* **Work instructions**
Look through the records below for the line holding "lookup_step e stmt ec now = (e', ToSend". Write it out exactly, with each following line through the line holding "step_slot e key".
====================
(* ===== verification/AiBudget.v ===== *)
(** * Concurrent evaluations of one analyzer

    An analyzer is shared by every connection of a lane.  Each evaluation in
    flight is a thread; a step of the system is one access to the shared state:
    a cache lookup, one atomic addition, one call to the provider, one store.
    [w_made] counts the calls to the provider; nothing reads it. *)

From S2P Require Import Prelude GoStrings GoText Types Policy AiCache AiContent AiEvaluator.

Section Budget.
Context `{GoUnicode} `{Sha256}.

(** Where an evaluation stands in [classify]. *)
Inductive pc :=
  | AtStart (stmt : Statement) (ec : option EvalContext)
  | AtReserve (key text : bytes)         (* before [calls.Add(1)] *)
  | AtReturn                             (* over budget, before [calls.Add(-1)] *)
  | AtLog                                (* before [budgetLogged.Do] *)
  | AtCall (key text : bytes)            (* with a slot, before the provider *)
  | AtAnswer (key : bytes)               (* waiting for the provider *)
  | AtEnd (o : Outcome).

Record world := { w_ev : AiEvaluator; w_made : Z; w_threads : list pc }.

(** What a thread does alone: on the shared state, in calls made, to itself. *)
Inductive thread_step : AiEvaluator -> pc -> AiEvaluator -> Z -> pc -> Prop :=
  | step_settled e stmt ec now e' o :
      lookup_step e stmt ec now = (e', Settled o) -> thread_step e (AtStart stmt ec) e' 0 (AtEnd o)
  | step_miss e stmt ec now e' key text :
      lookup_step e stmt ec now = (e', ToSend key text) ->
      thread_step e (AtStart stmt ec) e' 0 (AtReserve key text)
  | step_over e key text :
      over_budget (ae_cfg e) (ae_calls e + 1) = true ->
      thread_step e (AtReserve key text) (add_counts e 1 0 0) 0 AtReturn
  | step_slot e key text :
      over_budget (ae_cfg e) (ae_calls e + 1) = false ->
      thread_step e (AtReserve key text) (add_counts e 1 0 0) 0 (AtCall key text)
  | step_return e : thread_step e AtReturn (add_counts e (-1) 0 0) 0 AtLog
  | step_log e : thread_step e AtLog (log_budget e) 0 (AtEnd (outcome StatusBudget))
  | step_call e key text : thread_step e (AtCall key text) e 1 (AtAnswer key)
  | step_answer e key reply now e' o :
      finish_step e key reply now = (e', o) -> thread_step e (AtAnswer key) e' 0 (AtEnd o).

Inductive wstep (w : world) : world -> Prop :=
  | wstep_arrive stmt ec :
      wstep w {| w_ev := w_ev w; w_made := w_made w; w_threads := w_threads w ++ [AtStart stmt ec] |}
  | wstep_thread i p e' n p' :
      w_threads w !! i = Some p -> thread_step (w_ev w) p e' n p' ->
      wstep w {| w_ev := e'; w_made := w_made w + n; w_threads := <[i := p']> (w_threads w) |}
  | wstep_conclude i o ec :
      (* the rest of [EvaluateWith], whose only shared access is [denied.Add] *)
      w_threads w !! i = Some (AtEnd o) ->
      wstep w {| w_ev := (conclude (w_ev w) ec o).1; w_made := w_made w; w_threads := w_threads w |}.

Inductive reachable (cfg : AiConfig) : world -> Prop :=
  | reach_new e : ai_New cfg = inr e -> reachable cfg {| w_ev := e; w_made := 0; w_threads := [] |}
  | reach_step w w' : reachable cfg w -> wstep w w' -> reachable cfg w'.

(** ** Counting threads *)

Definition holds_slot (p : pc) : bool := match p with AtCall _ _ => true | _ => false end.
Definition returns_slot (p : pc) : bool := match p with AtReturn => true | _ => false end.

Definition count (f : pc -> bool) (l : list pc) : Z := Z.of_nat (length (List.filter f l)).

Lemma count_app f l k : count f (l ++ k) = (count f l + count f k)%Z.
Proof. unfold count. rewrite List.filter_app, length_app. lia. Qed.

Lemma count_update f l i p p' :
  l !! i = Some p -> count f (<[i := p']> l) = (count f l - Z.b2z (f p) + Z.b2z (f p'))%Z.
Proof.
  intros Hi. rewrite insert_take_drop by (by eapply lookup_lt_Some).
  assert (count f l = count f (take i l ++ p :: drop (S i) l)) as -> by (by rewrite take_drop_middle).
  rewrite !count_app. unfold count. cbn [List.filter]. destruct (f p), (f p'); cbn [length Z.b2z]; lia.
Qed.

Lemma count_nonneg f l : (0 <= count f l)%Z.
Proof. unfold count. lia. Qed.

(** ** The invariant *)

Record budget_inv (cfg : AiConfig) (w : world) : Prop := {
  bi_cfg : ae_cfg (w_ev w) = with_defaults cfg;
  bi_calls : ae_calls (w_ev w)
    = (w_made w + count holds_slot (w_threads w) + count returns_slot (w_threads w))%Z;
  bi_budget : (0 < acMaxCalls cfg)%Z -> (w_made w + count holds_slot (w_threads w) <= acMaxCalls cfg)%Z;
  bi_made : (0 <= w_made w)%Z;
}.

Lemma lookup_step_calls e stmt ec now e' l :
  lookup_step e stmt ec now = (e', l) -> ae_cfg e' = ae_cfg e /\ ae_calls e' = ae_calls e.
Proof.
  unfold lookup_step. intros Hl. repeat (case_match; simplify_eq/=; try done).
Qed.

Lemma finish_step_calls e key reply now e' o :
  finish_step e key reply now = (e', o) -> ae_cfg e' = ae_cfg e /\ ae_calls e' = ae_calls e.
Proof.
  unfold finish_step. intros Hf. repeat (case_match; simplify_eq/=); (split; [done|lia]).
Qed.

Lemma conclude_calls e ec o :
  ae_cfg (conclude e ec o).1 = ae_cfg e /\ ae_calls (conclude e ec o).1 = ae_calls e
  /\ ae_cache (conclude e ec o).1 = ae_cache e.
Proof.
  unfold conclude. repeat case_match; cbn [fst add_counts ae_cfg ae_calls ae_cache]; repeat split; lia.
Qed.

(** What one step does to the counter, as the threads see it. *)
Lemma thread_step_calls e p e' n p' :
  thread_step e p e' n p' ->
  ae_cfg e' = ae_cfg e
  /\ ae_calls e' = (ae_calls e + n + Z.b2z (holds_slot p') + Z.b2z (returns_slot p')
       - Z.b2z (holds_slot p) - Z.b2z (returns_slot p))%Z
  /\ (0 <= n)%Z
  /\ ((n + Z.b2z (holds_slot p') - Z.b2z (holds_slot p) <= 0)%Z
      \/ over_budget (ae_cfg e) (ae_calls e + 1) = false
         /\ (n + Z.b2z (holds_slot p') - Z.b2z (holds_slot p) = 1)%Z).
Proof.
  destruct 1 as [? ? ? ? ? ? Hl|? ? ? ? ? ? ? Hl|? ? ? Ho|? ? ? Ho|?|?|? ? ?|? ? ? ? ? ? Hf];
    cbn [holds_slot returns_slot Z.b2z].
  - destruct (lookup_step_calls _ _ _ _ _ _ Hl) as [-> ->]. repeat split; lia.
  - destruct (lookup_step_calls _ _ _ _ _ _ Hl) as [-> ->]. repeat split; lia.
  - cbn. repeat split; lia.
  - cbn. repeat split; [lia|lia|by right].
  - cbn. repeat split; lia.
  - cbn. repeat split; lia.
  - repeat split; lia.
  - destruct (finish_step_calls _ _ _ _ _ _ Hf) as [-> ->]. repeat split; lia.
Qed.

Lemma budget_inv_step cfg w w' : budget_inv cfg w -> wstep w w' -> budget_inv cfg w'.
Proof.
  intros [I1 I2 I3 I4] Hs. destruct Hs as [stmt ec|i p e' n p' Hi Ht|i o ec Hi].
  - split; cbn [w_ev w_made w_threads]; rewrite ?count_app; try done; unfold count in *; simpl; lia.
  - destruct (thread_step_calls _ _ _ _ _ Ht) as (C1 & C2 & C3 & C4).
    split; cbn [w_ev w_made w_threads]; rewrite ?(count_update _ _ _ _ _ Hi).
    + congruence.
    + lia.
    + intros Hm. specialize (I3 Hm). destruct C4 as [C4|[Ho C4]]; [lia|].
      unfold over_budget in Ho. rewrite I1 in Ho. cbn [with_defaults acMaxCalls] in Ho.
      assert ((0 <? acMaxCalls cfg)%Z = true) as Hm' by (by apply Z.ltb_lt). rewrite Hm' in Ho.
      cbn [andb] in Ho. apply Z.ltb_ge in Ho. pose proof (count_nonneg returns_slot (w_threads w)). lia.
    + lia.
  - destruct (conclude_calls (w_ev w) ec o) as (C1 & C2 & _).
    split; cbn [w_ev w_made w_threads]; rewrite ?C1, ?C2; done.
Qed.

Lemma budget_inv_reachable cfg w : reachable cfg w -> budget_inv cfg w.
Proof.
  induction 1 as [e He|w w' _ IH Hs]; [|by eapply budget_inv_step].
  unfold ai_New in He. destruct (negb _); [done|]. destruct (check_actions _); [done|].
  injection He as <-. split; cbn [w_ev w_made w_threads ae_cfg ae_calls]; unfold count; cbn [List.filter length]; lia || done.
Qed.

(** C13 The budget holds under every interleaving: however many evaluations are in
    flight, an analyzer with a budget never makes more calls to the provider
    than the budget.  Whenever no reservation is pending the counter shown to
    the operator is the number of calls made; at any time it exceeds that
    number by no more than the evaluations in flight, so it does not
    overflow. *)
Theorem calls_within_budget cfg w :
  reachable cfg w ->
  ((0 < acMaxCalls cfg)%Z -> (w_made w <= acMaxCalls cfg)%Z)
  /\ (count holds_slot (w_threads w) = 0%Z -> count returns_slot (w_threads w) = 0%Z ->
      asCalls (ai_Stats (w_ev w)) = w_made w)
  /\ (w_made w <= ae_calls (w_ev w) <= w_made w + Z.of_nat (length (w_threads w)))%Z.
Proof.
  intros [I1 I2 I3 I4]%budget_inv_reachable. pose proof (count_nonneg holds_slot (w_threads w)).
  pose proof (count_nonneg returns_slot (w_threads w)). split; [intros ?%I3; lia|].
  split; [intros; cbn [ai_Stats asCalls]; lia|].
  assert (count holds_slot (w_threads w) + count returns_slot (w_threads w)
    <= Z.of_nat (length (w_threads w)))%Z; [|lia].
  clear. unfold count. induction (w_threads w) as [|p l IH]; [done|]. cbn [List.filter length].
  destruct p; cbn [holds_slot returns_slot length]; lia.
Qed.
End Budget.
(* ===== verification/Session.v ===== *)
(** * Sessions and audit events: src/hoopinspect/session/session.go and
      src/hoopinspect/audit/event.go

    The clock and the random source are arguments: [now] is the reading of
    [time.Now()] during the call, in nanoseconds, and a fresh id is passed in.
    Go's zero [time.Time] is [None]. *)

From S2P Require Import Prelude GoStrings GoText Types.

(** ** Identity *)

Record Identity := {
  idSubject : bytes;
  idEmail : bytes;
  idGroups : list bytes;
  idPeerAddr : bytes;
  idAttributes : gmap bytes bytes;
}.

Definition IsAnonymous (i : Identity) : bool := (idSubject i =s []) && (idEmail i =s []).

Definition AnonymousPrincipal : bytes := B "anonymous".

Definition Principal (i : Identity) : bytes :=
  if negb (idSubject i =s []) then idSubject i
  else if negb (idEmail i =s []) then idEmail i
  else AnonymousPrincipal.

(** ** Sessions *)

Record Session := {
  seID : bytes;
  seIdentity : Identity;
  seProtocol : Protocol;
  seConnection : bytes;
  seUpstream : bytes;
  seCorrelationID : bytes;
  seStartedAt : Z;
  seEndedAt : option Z;
  seMetadata : gmap bytes bytes;
}.

(** [session.New]; [fresh] is the id [NewID] drew. *)
Definition session_New (proto : Protocol) (id : Identity) (fresh : bytes) (now : Z) : Session :=
  {| seID := fresh; seIdentity := id; seProtocol := proto; seConnection := [];
     seUpstream := []; seCorrelationID := []; seStartedAt := now; seEndedAt := None;
     seMetadata := ∅ |}.

Definition set_endedAt (s : Session) (t : option Z) : Session :=
  {| seID := seID s; seIdentity := seIdentity s; seProtocol := seProtocol s;
     seConnection := seConnection s; seUpstream := seUpstream s;
     seCorrelationID := seCorrelationID s; seStartedAt := seStartedAt s; seEndedAt := t;
     seMetadata := seMetadata s |}.

Definition set_protocol (s : Session) (p : Protocol) : Session :=
  {| seID := seID s; seIdentity := seIdentity s; seProtocol := p;
     seConnection := seConnection s; seUpstream := seUpstream s;
     seCorrelationID := seCorrelationID s; seStartedAt := seStartedAt s;
     seEndedAt := seEndedAt s; seMetadata := seMetadata s |}.

(** [Session.End]: a second call does not move [EndedAt]. *)
Definition session_End (s : Session) (now : Z) : Session :=
  match seEndedAt s with
  | None => set_endedAt s (Some now)
  | Some _ => s
  end.

Definition session_Duration (s : Session) (now : Z) : Z :=
  match seEndedAt s with
  | None => now - seStartedAt s
  | Some t => t - seStartedAt s
  end.

Definition session_IsOpen (s : Session) : bool :=
  match seEndedAt s with None => true | Some _ => false end.

Definition joinComma (items : list bytes) : bytes := Join items (B ",").

(** [if v != "" { ctx[k] = v }] *)
Definition put_nonempty (k v : bytes) (ctx : gmap bytes bytes) : gmap bytes bytes :=
  if v =s [] then ctx else <[ k := v ]> ctx.

(** The two final loops overwrite: metadata over attributes over the rest. *)
Definition PolicyContext (s : Session) : gmap bytes bytes :=
  let i := seIdentity s in
  let ctx : gmap bytes bytes :=
    <[ B "principal" := Principal i ]> {[ B "session_id" := seID s ]} in
  let ctx := put_nonempty (B "subject") (idSubject i) ctx in
  let ctx := put_nonempty (B "email") (idEmail i) ctx in
  let ctx := put_nonempty (B "peer_addr") (idPeerAddr i) ctx in
  let ctx := put_nonempty (B "connection") (seConnection s) ctx in
  let ctx := put_nonempty (B "upstream") (seUpstream s) ctx in
  let ctx := put_nonempty (B "correlation_id") (seCorrelationID s) ctx in
  let ctx := match idGroups i with
             | [] => ctx
             | gs => <[ B "groups" := joinComma gs ]> ctx
             end in
  seMetadata s ∪ (idAttributes i ∪ ctx).

(** ** Audit events *)

Inductive EventKind :=
  | KindSessionStart | KindSessionEnd | KindStatement | KindViolation | KindMasked | KindError.

#[global] Instance EventKind_eq_dec : EqDecision EventKind.
Proof. solve_decision. Defined.

(** The text a [Kind] is. *)
Definition kind_text (k : EventKind) : bytes :=
  match k with
  | KindSessionStart => B "session_start"
  | KindSessionEnd => B "session_end"
  | KindStatement => B "statement"
  | KindViolation => B "violation"
  | KindMasked => B "masked"
  | KindError => B "error"
  end.

Record Event := {
  evKind : EventKind;
  evTimestamp : Z;
  evSessionID : bytes;
  evPrincipal : bytes;
  evProtocol : Protocol;
  evConnection : bytes;
  evOperation : Operation;
  evStatement : bytes;
  evTables : list bytes;
  evAllowed : bool;
  evRule : bytes;
  evMessage : bytes;
  evDirection : option Direction;
  evMaskedEntities : list bytes;
  evMaskedCount : Z;
  evError : bytes;
  evDuration : Z;
  evStatementCount : Z;
  evDeniedCount : Z;
  evHTTP : option HTTPDetail;
  evMetadata : gmap bytes bytes;
}.

(** An event with the fields every record of a session carries. *)
Definition session_event (s : Session) (k : EventKind) (at_ : Z) : Event :=
  {| evKind := k; evTimestamp := at_; evSessionID := seID s;
     evPrincipal := Principal (seIdentity s); evProtocol := seProtocol s;
     evConnection := seConnection s; evOperation := []; evStatement := []; evTables := [];
     evAllowed := false; evRule := []; evMessage := []; evDirection := None;
     evMaskedEntities := []; evMaskedCount := 0; evError := []; evDuration := 0;
     evStatementCount := 0; evDeniedCount := 0; evHTTP := None; evMetadata := ∅ |}.

(** Codec keys win over the session's. *)
Definition statementMetadata (s : Session) (stmt : Statement) : gmap bytes bytes :=
  stMetadata stmt ∪ seMetadata s.

Definition StatementEvent (s : Session) (stmt : Statement) (allowed : bool)
    (rule message : bytes) (now : Z) : Event :=
  {| evKind := if allowed then KindStatement else KindViolation; evTimestamp := now;
     evSessionID := seID s; evPrincipal := Principal (seIdentity s);
     evProtocol := stProtocol stmt; evConnection := seConnection s;
     evOperation := stOperation stmt; evStatement := stText stmt; evTables := stTables stmt;
     evAllowed := allowed; evRule := rule; evMessage := message;
     evDirection := Some (stDirection stmt); evMaskedEntities := []; evMaskedCount := 0;
     evError := []; evDuration := 0; evStatementCount := 0; evDeniedCount := 0;
     evHTTP := stHTTP stmt; evMetadata := statementMetadata s stmt |}.

Definition with_metadata (ev : Event) (md : gmap bytes bytes) : Event :=
  {| evKind := evKind ev; evTimestamp := evTimestamp ev; evSessionID := evSessionID ev;
     evPrincipal := evPrincipal ev; evProtocol := evProtocol ev;
     evConnection := evConnection ev; evOperation := evOperation ev;
     evStatement := evStatement ev; evTables := evTables ev; evAllowed := evAllowed ev;
     evRule := evRule ev; evMessage := evMessage ev; evDirection := evDirection ev;
     evMaskedEntities := evMaskedEntities ev; evMaskedCount := evMaskedCount ev;
     evError := evError ev; evDuration := evDuration ev;
     evStatementCount := evStatementCount ev; evDeniedCount := evDeniedCount ev;
     evHTTP := evHTTP ev; evMetadata := md |}.

Definition SessionStartEvent (s : Session) : Event :=
  with_metadata (session_event s KindSessionStart (seStartedAt s)) (seMetadata s).

Definition SessionEndEvent (s : Session) (statements denied now : Z) : Event :=
  let e := session_event s KindSessionEnd now in
  {| evKind := evKind e; evTimestamp := evTimestamp e; evSessionID := evSessionID e;
     evPrincipal := evPrincipal e; evProtocol := evProtocol e; evConnection := evConnection e;
     evOperation := []; evStatement := []; evTables := []; evAllowed := false; evRule := [];
     evMessage := []; evDirection := None; evMaskedEntities := []; evMaskedCount := 0;
     evError := []; evDuration := session_Duration s now; evStatementCount := statements;
     evDeniedCount := denied; evHTTP := None; evMetadata := ∅ |}.

(** [msg] is [err.Error()]. *)
Definition ErrorEvent (s : Session) (msg : bytes) (now : Z) : Event :=
  let e := session_event s KindError now in
  {| evKind := evKind e; evTimestamp := evTimestamp e; evSessionID := evSessionID e;
     evPrincipal := evPrincipal e; evProtocol := evProtocol e; evConnection := evConnection e;
     evOperation := []; evStatement := []; evTables := []; evAllowed := false; evRule := [];
     evMessage := []; evDirection := None; evMaskedEntities := []; evMaskedCount := 0;
     evError := msg; evDuration := 0; evStatementCount := 0; evDeniedCount := 0;
     evHTTP := None; evMetadata := ∅ |}.

Definition MaskedEvent (s : Session) (entities : list bytes) (count now : Z) : Event :=
  let e := session_event s KindMasked now in
  {| evKind := evKind e; evTimestamp := evTimestamp e; evSessionID := evSessionID e;
     evPrincipal := evPrincipal e; evProtocol := evProtocol e; evConnection := evConnection e;
     evOperation := []; evStatement := []; evTables := []; evAllowed := false; evRule := [];
     evMessage := []; evDirection := Some FromServer; evMaskedEntities := entities;
     evMaskedCount := count; evError := []; evDuration := 0; evStatementCount := 0;
     evDeniedCount := 0; evHTTP := None; evMetadata := ∅ |}.

(** ** Facts *)

Lemma Principal_ne i : Principal i <> [].
Proof. unfold Principal. repeat case_match; bool_hyps; done. Qed.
====================
* **Result of this task**
      lookup_step e stmt ec now = (e', ToSend key text) ->
      thread_step e (AtStart stmt ec) e' 0 (AtReserve key text)
  | step_over e key text :
      over_budget (ae_cfg e) (ae_calls e + 1) = true ->
      thread_step e (AtReserve key text) (add_counts e 1 0 0) 0 AtReturn
  | step_slot e key text :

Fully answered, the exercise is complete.